44:偽ハニィ仮ダーリン
「見合いするって、ほんとう」
 無表情の土方が訊ねてくる。思わず背筋をしゃんとのばした近藤は、ゆっくりとうなずいてみせた。
「まあ」
「結婚、するのか」
 重ねて問うてくる土方に、否定を表すべくぶんぶんとかぶりを振る。
「まさか」
 見合いの話をもってきたのが松平のとっつぁんだったから、断れなかっただけだ。近藤が憮然として言い放つと、土方はふんと鼻を鳴らした。
「アンタは、その気はねェのか」
「おまえは俺に結婚してほしいと思ってんのか」
「訊いてるのは俺だ」
「俺はしない」
 すかさず言い返すと、土方はすこし考える顔つきになって、静かに口を開いた。
「俺はアンタが幸せになるンだったら、イイ相手を見つけて結婚したほうがいいと思ってる……」
「トシ」
 まさか土方がそんなふうに思っていただなんて――。咎めるふうに名を呼ぶと、それまで深刻な面持ちだった土方の表情が急にかわった。にやり、と口許をゆがめて笑うそれに。
「ンなこと思ってるわけ、ねーだろ」
 一変して勝気な言い草に近藤が虚をつかれているあいだに、土方はその身を寄せてくる。額をすりあわせるほど、近く。
「アンタとつきあえンのは俺くらいだろ」
「……トシ」
「見合いなら俺がぶっ壊してやる」
 秘密を漏らすようにささやいた。――必要だったら、女装でもなんでもするけど? そうしたら、そんときだけでも堂々とアンタの恋人面してられるしな。

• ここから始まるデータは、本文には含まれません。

(** [fuel] bounds the number of processes looked at.  The line that is printed when the
    list is away is in [Trap.schedule], where there is a console. *)
Definition schedule (fuel : nat) : P Z := fun s =>
  '(got, m) ← Lock.try_lock (PROCESS_LIST_MUTEX s);
  if negb got then Done (0, with_mutex m s) else
  match PROCESS_LIST s with
  | Some pl =>
      '(pl, frame_addr, now) ← find_proc fuel pl (ticks s);
      Done (frame_addr, mkP (kern s) (Some pl) (Lock.unlock m) (NEXT_PID s) now)
  | None => Done (0x1111, with_mutex (Lock.unlock m) s)
  end.

(** ** Which process is chosen *)

(** Processes [find_proc] passes over whatever the time is. *)
Definition blocked (p : process) : Prop := state p = Waiting \/ state p = Dead.

Lemma find_blocked fuel l1 p l2 now :
  blocked p -> find_proc (S fuel) (l1 :: p :: l2) now = find_proc fuel (p :: l2 ++ [l1]) now.
Proof. intros [E|E]; cbn; by rewrite E. Qed.

Lemma find_running fuel l1 p l2 now :
  state p = Running ->
  find_proc (S fuel) (l1 :: p :: l2) now = Done (p :: l2 ++ [l1], frame p, now).
Proof. intros E. cbn. by rewrite E. Qed.

Lemma find_self fuel p now :
  state p = Running -> find_proc (S fuel) [p] now = Done ([p], frame p, now).
Proof. intros E. cbn. by rewrite E. Qed.
(* ===== verification/ExitProps.v ===== *)
(** * process.rs: a process that ends gives its pages back *)

From S2P Require Import Prelude Memory Cpu PageAlloc PageProps Mmu MinixLayout Lock Process ProcessProps.
Import Mem Page PageProps Process ProcessProps.

Module ExitProps.

Section Exit.
Context `{Profile} `{Linker}.
Abbreviation num_pages := (HEAP_SIZE / PAGE_SIZE).

(** What [dealloc] of the block at [a] leaves. *)
Record freed (s : kernel) (t : list seg) (a : Z) (n : nat) (s' : kernel) (t' : list seg) : Prop := {
  fr_ok : page_ok s' t';
  fr_mem : exists m, s' = with_mem m s;
  fr_keep b k : is_block s t b k -> b <> a -> is_block s' t' b k;
  fr_count : free_pages t' = free_pages t + Z.of_nat n;
  fr_bytes x : HEAP_START + num_pages <= x -> byte (mem s') x = byte (mem s) x;
}.

Lemma block_kept s t1 n t2 b k m :
  is_block s (t1 ++ [Run n] ++ t2) b k -> b <> page_addr s (pages_of t1) -> (0 < n)%nat ->
  is_block (with_mem m s) (t1 ++ frees n ++ t2) b k.
Proof.
  intros (v1 & v2 & E & ->) Hb Hn.
  assert (pages_of (frees n) = pages_of [Run n]) as Ef by (by rewrite pages_of_frees, pages_of_run).
  destruct (runs_apart _ _ _ _ _ _ E) as [(-> & _)|[(w & -> & ->)|(w & -> & ->)]]; [done|..].
  - exists (t1 ++ frees n ++ w), v2. rewrite <- !app_assoc. split; [done|].
    unfold page_addr. rewrite !pages_of_app, Ef. done.
  - exists v1, (w ++ frees n ++ t2). rewrite <- !app_assoc. by split.
Qed.

Lemma dealloc_block s t a n fuel :
  page_ok s t -> is_block s t a n -> (n <= fuel)%nat ->
  exists s' t', dealloc fuel a s = Done (tt, s') /\ freed s t a n s' t'.
Proof.
  intros Hok (t1 & t2 & -> & ->) Hf. pose proof (run_pos _ _ _ _ Hok) as Hn.
  destruct (dealloc_ok s t1 n t2 0 fuel Hok Hf ltac:(unfold PAGE_SIZE; lia)) as (m & E & Hm).
  rewrite Z.add_0_r in E. exists (with_mem m s), (t1 ++ frees n ++ t2). split; [exact E|].
  pose proof (tbl_len _ _ Hok) as Hlen. rewrite !pages_of_app, pages_of_run in Hlen by done.
  split.
  - eapply page_ok_upd; [exact Hok|by apply Forall_replicate|by rewrite pages_of_frees, pages_of_run|].
    intros x. by rewrite enc_frees.
  - by exists m.
  - intros b k Hb Hne. by apply block_kept.
  - rewrite !free_pages_app, free_pages_frees. change (free_pages [Run n]) with 0. lia.
  - intros x Hx. cbn [mem with_mem]. rewrite Hm. unfold upd_bytes. rewrite length_replicate.
    rewrite decide_False; [done|]. unfold pages_of in *. lia.
Qed.

(** A root table without entries has nothing to unmap. *)
Lemma unmap_empty fuel root s k : forall i,
  (forall j, i <= j < i + Z.of_nat k -> Mmu.is_valid (rd64 (mem s) (Mmu.entry_addr root j)) = false) ->
  Mmu.unmap_lv2 fuel root k i s = Done (tt, s).
Proof.
  induction k as [|k IH]; intros i Hz; [done|]. cbn [Mmu.unmap_lv2].
  erewrite bind_done by reflexivity. rewrite (Hz i) by lia.
  erewrite bind_done by reflexivity. apply IH. intros j Hj. apply Hz. lia.
Qed.

(** The pages of a kernel process: its stack, its table, which is empty, and
    its trap frame, none of them somebody else's frame. *)
Record owns (k : kernel) (t : list seg) (p : process) (others : list process) : Prop := {
  ow_stack : is_block k t (stack p) 35;
  ow_table : is_block k t (mmu_table p) 1;
  ow_frame : is_block k t (frame p) 1;
  ow_diff : stack p <> mmu_table p /\ stack p <> frame p /\ mmu_table p <> frame p;
  ow_empty j : 0 <= j < 512 -> Mmu.is_valid (rd64 (mem k) (Mmu.entry_addr (mmu_table p) j)) = false;
  ow_others : Forall (fun q => frame q <> stack p /\ frame q <> mmu_table p /\ frame q <> frame p)
    others;
  ow_rest : program p = 0 /\ pages (data p) = [];
}.

Lemma drop_process_ok s t p l fuel :
  page_ok (kern s) t -> owns (kern s) t p l -> (35 <= fuel)%nat ->
  exists k' t', drop_process fuel p s = Done (tt, with_kern k' s) /\ page_ok k' t' /\
    free_pages t' = free_pages t + 37 /\
    (frames_ok (kern s) t l -> frames_ok k' t' l).
Proof.
  intros Hok [Bs Bt Bf (Hd1 & Hd2 & Hd3) Hz Ho [Hpr Hpg]] Hf. unfold drop_process.
  destruct (dealloc_block _ _ _ _ fuel Hok Bs Hf) as (k1 & t1 & E1 & [Hok1 [m1 ->] K1 C1 B1]).
  erewrite bind_done by (by apply on_kern_done).
  pose proof (block_range _ _ _ _ Hok Bt) as (Rt & _).
  erewrite bind_done.
  2:{ apply on_kern_done. apply unmap_empty. intros j Hj. rewrite <- (Hz j) by lia.
      cbn [kern with_kern]. f_equal. apply rd64_ext. intros x Hx. apply B1.
      unfold Mmu.entry_addr in Hx. lia. }
  destruct (dealloc_block (with_mem m1 (kern s)) t1 (mmu_table p) 1 fuel)
    as (k2 & t2 & E2 & [Hok2 [m2 ->] K2 C2 B2]); [done|by apply K1|lia|].
  erewrite bind_done by (by apply on_kern_done).
  destruct (dealloc_block (with_mem m2 (with_mem m1 (kern s))) t2 (frame p) 1 fuel)
    as (k3 & t3 & E3 & [Hok3 [m3 ->] K3 C3 B3]); [done|apply K2; [by apply K1|done]|lia|].
  erewrite bind_done by (by apply on_kern_done).
  rewrite Hpg. erewrite bind_done by reflexivity. rewrite Hpr.
  eexists _, t3. split_and!; [reflexivity|exact Hok3|lia|].
  intros Hfr. unfold frames_ok in *. rewrite Forall_forall in *. intros q Hq.
  destruct (Hfr q Hq) as [Hb Hr]. destruct (Ho q Hq) as (Hq1 & Hq2 & Hq3).
  pose proof (block_range _ _ _ _ Hok Hb) as (Rq & _).
  split; [apply K3, Hq3; apply K2, Hq2; by apply K1|].
  rewrite <- Hr. apply rd64_ext. intros x Hx. unfold pid_addr in Hx.
  rewrite B3, B2, B1 by lia. done.
Qed.

(** Deleting a process: what dropping it leaves becomes what the call leaves. *)
Lemma delete_dropped s t l1 p l2 fuel k' t' :
  procs_ok s t (l1 ++ p :: l2) ->
  drop_process fuel p (with_list None s) = Done (tt, with_kern k' (with_list None s)) ->
  page_ok k' t' -> (frames_ok (kern s) t (l1 ++ l2) -> frames_ok k' t' (l1 ++ l2)) ->
  let s' := with_list (Some (l1 ++ l2)) (with_kern k' s) in
  delete_process fuel (pid p) s = Done (tt, s') /\ procs_ok s' t' (l1 ++ l2).
Proof.
  intros [Hl Hpage Hpids Hnd Hfr Hnext] E Hok' Hfr'. unfold delete_process.
  assert (Forall (fun q => 0 <= pid q < 2 ^ 16) (l1 ++ p :: l2)) as Hr
    by (eapply Forall_impl; [exact Hpids|]; cbn; lia).
  destruct (find_pid_ok (kern s) t _ 0 Hfr Hr Hnd) as [Hfind _].
  specialize (Hfind (length l1) p ltac:(by apply list_lookup_middle)).
  erewrite bind_done by reflexivity. rewrite Hl, Hfind.
  erewrite bind_done by (apply lift_done; by rewrite list_lookup_middle).
  erewrite bind_done by reflexivity. erewrite bind_done by exact E. cbn zeta.
  assert (delete (length l1) (l1 ++ p :: l2) = l1 ++ l2) as Ed
    by (by rewrite delete_middle).
  rewrite Ed. split; [done|].
  rewrite Forall_app, Forall_cons in Hpids. destruct Hpids as (P1 & _ & P2).
  split; cbn [PROCESS_LIST kern NEXT_PID with_list with_kern]; try done.
  - by rewrite Forall_app.
  - rewrite fmap_app in *. rewrite fmap_cons in Hnd.
    apply NoDup_app in Hnd as (N1 & N12 & N2). apply NoDup_cons in N2 as [_ N2].
    apply NoDup_app. split_and!; [done| |done]. intros x Hx Hx2. apply (N12 x Hx). by right.
  - apply Hfr'. unfold frames_ok in *. rewrite Forall_app, Forall_cons in Hfr.
    rewrite Forall_app. tauto.
Qed.

Lemma delete_process_ok s t l1 p l2 fuel :
  procs_ok s t (l1 ++ p :: l2) -> owns (kern s) t p (l1 ++ l2) -> (35 <= fuel)%nat ->
  exists k' t', let s' := with_list (Some (l1 ++ l2)) (with_kern k' s) in
    delete_process fuel (pid p) s = Done (tt, s') /\ procs_ok s' t' (l1 ++ l2) /\
    free_pages t' = free_pages t + 37.
Proof.
  intros Hp Ho Hf.
  destruct (drop_process_ok (with_list None s) t p (l1 ++ l2) fuel (pr_page _ _ _ Hp) Ho Hf)
    as (k' & t' & E & Hok' & Hc & Hfr').
  destruct (delete_dropped s t l1 p l2 fuel k' t' Hp E Hok' Hfr') as [Ed Hps].
  by exists k', t'.
Qed.

(** A kernel process that is deleted leaves the list, the 37 pages it had are
    free again, and the list, the page table of the allocator and the other
    processes stay in order. *)
Theorem delete_process_frees s t l1 p l2 fuel :
  procs_ok s t (l1 ++ p :: l2) -> owns (kern s) t p (l1 ++ l2) -> (35 <= fuel)%nat ->
  exists s' t', delete_process fuel (pid p) s = Done (tt, s') /\ procs_ok s' t' (l1 ++ l2) /\
    free_pages t' = free_pages t + 37 /\ NEXT_PID s' = NEXT_PID s.
Proof.
  intros Hp Ho Hf. destruct (delete_process_ok s t l1 p l2 fuel Hp Ho Hf) as (k' & t' & E & Hok & Hc).
  by exists (with_list (Some (l1 ++ l2)) (with_kern k' s)), t'.
Qed.
End Exit.
End ExitProps.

 軽口を装いながらもその本心が見え隠れしている。彼ならやりかねない。
 そのある意味修羅場となった場面を容易に想像することができて、近藤は苦笑した。
「そんな必要ない」
「なんで」
「いつだって恋人面してたらいいだろう」
 先刻とは一転、今度は土方が虚をつかれるのであった。